*** PROVIDED DATA Section Begins ***

(** ** What a step does to the CPUs *)

(** From outside, a run queue only grows, at its end. *)
Record grown (c c' : cpu) : Prop := {
  gr_curthread : c_curthread c' = c_curthread c;
  gr_isidle : c_isidle c' = c_isidle c;
  gr_hardclocks : c_hardclocks c' = c_hardclocks c;
  gr_runqueue : c_runqueue c `prefix_of` c_runqueue c' }.
#[local] Instance grown_preorder : PreOrder grown.
Proof.
  split; [by intros c; split|]. intros c1 c2 c3 [A1 A2 A3 A4] [B1 B2 B3 B4].
  split; [congruence..|]. by transitivity (c_runqueue c2).
Qed.
Definition kept (c c' : cpu) : Prop := grown c c' /\ pc c' = pc c.
Lemma kept_refl c : kept c c.
Proof. done. Qed.
Lemma kept_trans c c' c'' : kept c c' -> kept c' c'' -> kept c c''.
Proof. intros [H1 H2] [H3 H4]. split; [by transitivity c'|congruence]. Qed.
(** A step of the CPU [me] does [P] to it, and to the others nothing but adding to their queues. *)
Record frame (me : nat) (P : cpu -> cpu -> Prop) (s s' : system W) : Prop := {
  fr_cpus : length (allcpus s') = length (allcpus s);
  fr_wchans : (length (wchans s) <= length (wchans s'))%nat;
  fr_me : forall c, allcpus s !! me = Some c -> exists c', allcpus s' !! me = Some c' /\ P c c';
  fr_others : forall j c, j <> me -> allcpus s !! j = Some c -> exists c', allcpus s' !! j = Some c' /\ kept c c' }.
Lemma frame_refl me (P : cpu -> cpu -> Prop) s : (forall c, allcpus s !! me = Some c -> P c c) -> frame me P s s.
Proof. intros HP. split; [done|done|..]. - intros c Hc. by exists c; eauto. - intros j c _ Hc. by exists c. Qed.
Lemma frame_trans me (P Q R : cpu -> cpu -> Prop) s1 s2 s3 : (forall c c' c'', P c c' -> Q c' c'' -> R c c'') ->
  frame me P s1 s2 -> frame me Q s2 s3 -> frame me R s1 s3.
Proof.
  intros HR [A1 A2 A3 A4] [B1 B2 B3 B4]. split; [congruence|lia|..].
  - intros c (c' & Hc' & HP)%A3. destruct (B3 c' Hc') as (c'' & Hc'' & HQ). eauto.
  - intros j c Hj (c' & Hc' & HP)%A4; [|done]. destruct (B4 j c' Hj Hc') as (c'' & Hc'' & HQ). exists c''. split; [done|]. by apply (kept_trans c c').
Qed.
Lemma frame_mono me (P Q : cpu -> cpu -> Prop) s s' : (forall c c', allcpus s !! me = Some c -> P c c' -> Q c c') -> frame me P s s' -> frame me Q s s'.
Proof. intros HPQ [A1 A2 A3 A4]. split; [done|done| |done]. intros c Hc. destruct (A3 c Hc) as (c' & ? & ?). eauto. Qed.
(** The CPU changes itself. *)
Lemma frame_self me (P : cpu -> cpu -> Prop) s s' c c' : allcpus s !! me = Some c -> allcpus s' = <[me := c']> (allcpus s) -> P c c' ->
  (length (wchans s) <= length (wchans s'))%nat -> frame me P s s'.
Proof.
  intros Hc E' HP Hw. assert (Hlt := lookup_lt_Some _ _ _ Hc). split; rewrite ?E'; [by rewrite length_insert|done|..].
  - intros d Hd. rewrite list_lookup_insert_eq by done. exists c'. split; [done|]. congruence.
  - intros j d Hj Hd. exists d. rewrite list_lookup_insert_ne by done. by split_and!.
Qed.
Lemma frame_nothing me s s' : allcpus s' = allcpus s -> (length (wchans s) <= length (wchans s'))%nat -> frame me kept s s'.
Proof. intros H1 H3. split; [congruence|done|..]; rewrite H1; [intros c Hc|intros j c Hj Hc]; by exists c. Qed.
(** The CPU changes one that may be itself, or another. *)
Lemma frame_one me s s' j c c' : allcpus s !! j = Some c -> allcpus s' = <[j := c']> (allcpus s) -> grown c c' -> pc c' = pc c ->
  (length (wchans s) <= length (wchans s'))%nat -> frame me kept s s'.
Proof.
  intros Hc E' HP Hpc Hw. assert (Hlt := lookup_lt_Some _ _ _ Hc).
  assert (Hall : forall i d, allcpus s !! i = Some d -> exists d', allcpus s' !! i = Some d' /\ grown d d' /\ pc d' = pc d).
  { intros i d Hd. rewrite E'. destruct (decide (i = j)) as [->|Hne].
    - rewrite list_lookup_insert_eq by done. exists c'. by assert (d = c) as -> by congruence.
    - rewrite list_lookup_insert_ne by done. by exists d. }
  split; [by rewrite E', length_insert|done|by intros; apply Hall|by intros; apply Hall].
Qed.
Lemma woken_grown me j t c : grown c (woken me j t c).
Proof. destruct (woken_same me j t c) as (E1 & E2 & E3 & E4 & E5). split; try done; [unfold woken; by destruct (_ && _)|]. rewrite E5. by apply prefix_app_r. Qed.
Lemma make_runnable_frame me s hand t th : Inv (t :: hand) s -> threads s !! t = Some th -> (exists j, t_cpu th = Some j) ->
  (forall c, allcpus s !! me = Some c -> pc c <> Halted) ->
  wp (thread_make_runnable me t) (fun _ s' => Inv hand s' /\ frame me kept s s') s.
Proof.
  intros. eapply wp_mono; [|by eapply make_runnable_spec]. cbv beta. intros _ s' (HI' & j & c & Hc & E1 & E2). split; [done|].
  eapply frame_one; [exact Hc|exact E1|apply woken_grown| |by rewrite E2]. by destruct (woken_same me j t c) as (_ & _ & _ & ? & _).
Qed.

*** PROVIDED DATA Section Ends ***

### WORK REQUIRED
Only the lines above from the one with "Record grown (c" up to and including the one with "fr_others : forall" should be repeated, exactly as written.

### SOLVED PROBLEM
Record grown (c c' : cpu) : Prop := {
  gr_curthread : c_curthread c' = c_curthread c;
  gr_isidle : c_isidle c' = c_isidle c;
  gr_hardclocks : c_hardclocks c' = c_hardclocks c;
  gr_runqueue : c_runqueue c `prefix_of` c_runqueue c' }.
#[local] Instance grown_preorder : PreOrder grown.
Proof.
  split; [by intros c; split|]. intros c1 c2 c3 [A1 A2 A3 A4] [B1 B2 B3 B4].
  split; [congruence..|]. by transitivity (c_runqueue c2).
Qed.
Definition kept (c c' : cpu) : Prop := grown c c' /\ pc c' = pc c.
Lemma kept_refl c : kept c c.
Proof. done. Qed.
Lemma kept_trans c c' c'' : kept c c' -> kept c' c'' -> kept c c''.
Proof. intros [H1 H2] [H3 H4]. split; [by transitivity c'|congruence]. Qed.
(** A step of the CPU [me] does [P] to it, and to the others nothing but adding to their queues. *)
Record frame (me : nat) (P : cpu -> cpu -> Prop) (s s' : system W) : Prop := {
  fr_cpus : length (allcpus s') = length (allcpus s);
  fr_wchans : (length (wchans s) <= length (wchans s'))%nat;
  fr_me : forall c, allcpus s !! me = Some c -> exists c', allcpus s' !! me = Some c' /\ P c c';
  fr_others : forall j c, j <> me -> allcpus s !! j = Some c -> exists c', allcpus s' !! j = Some c' /\ kept c c' }.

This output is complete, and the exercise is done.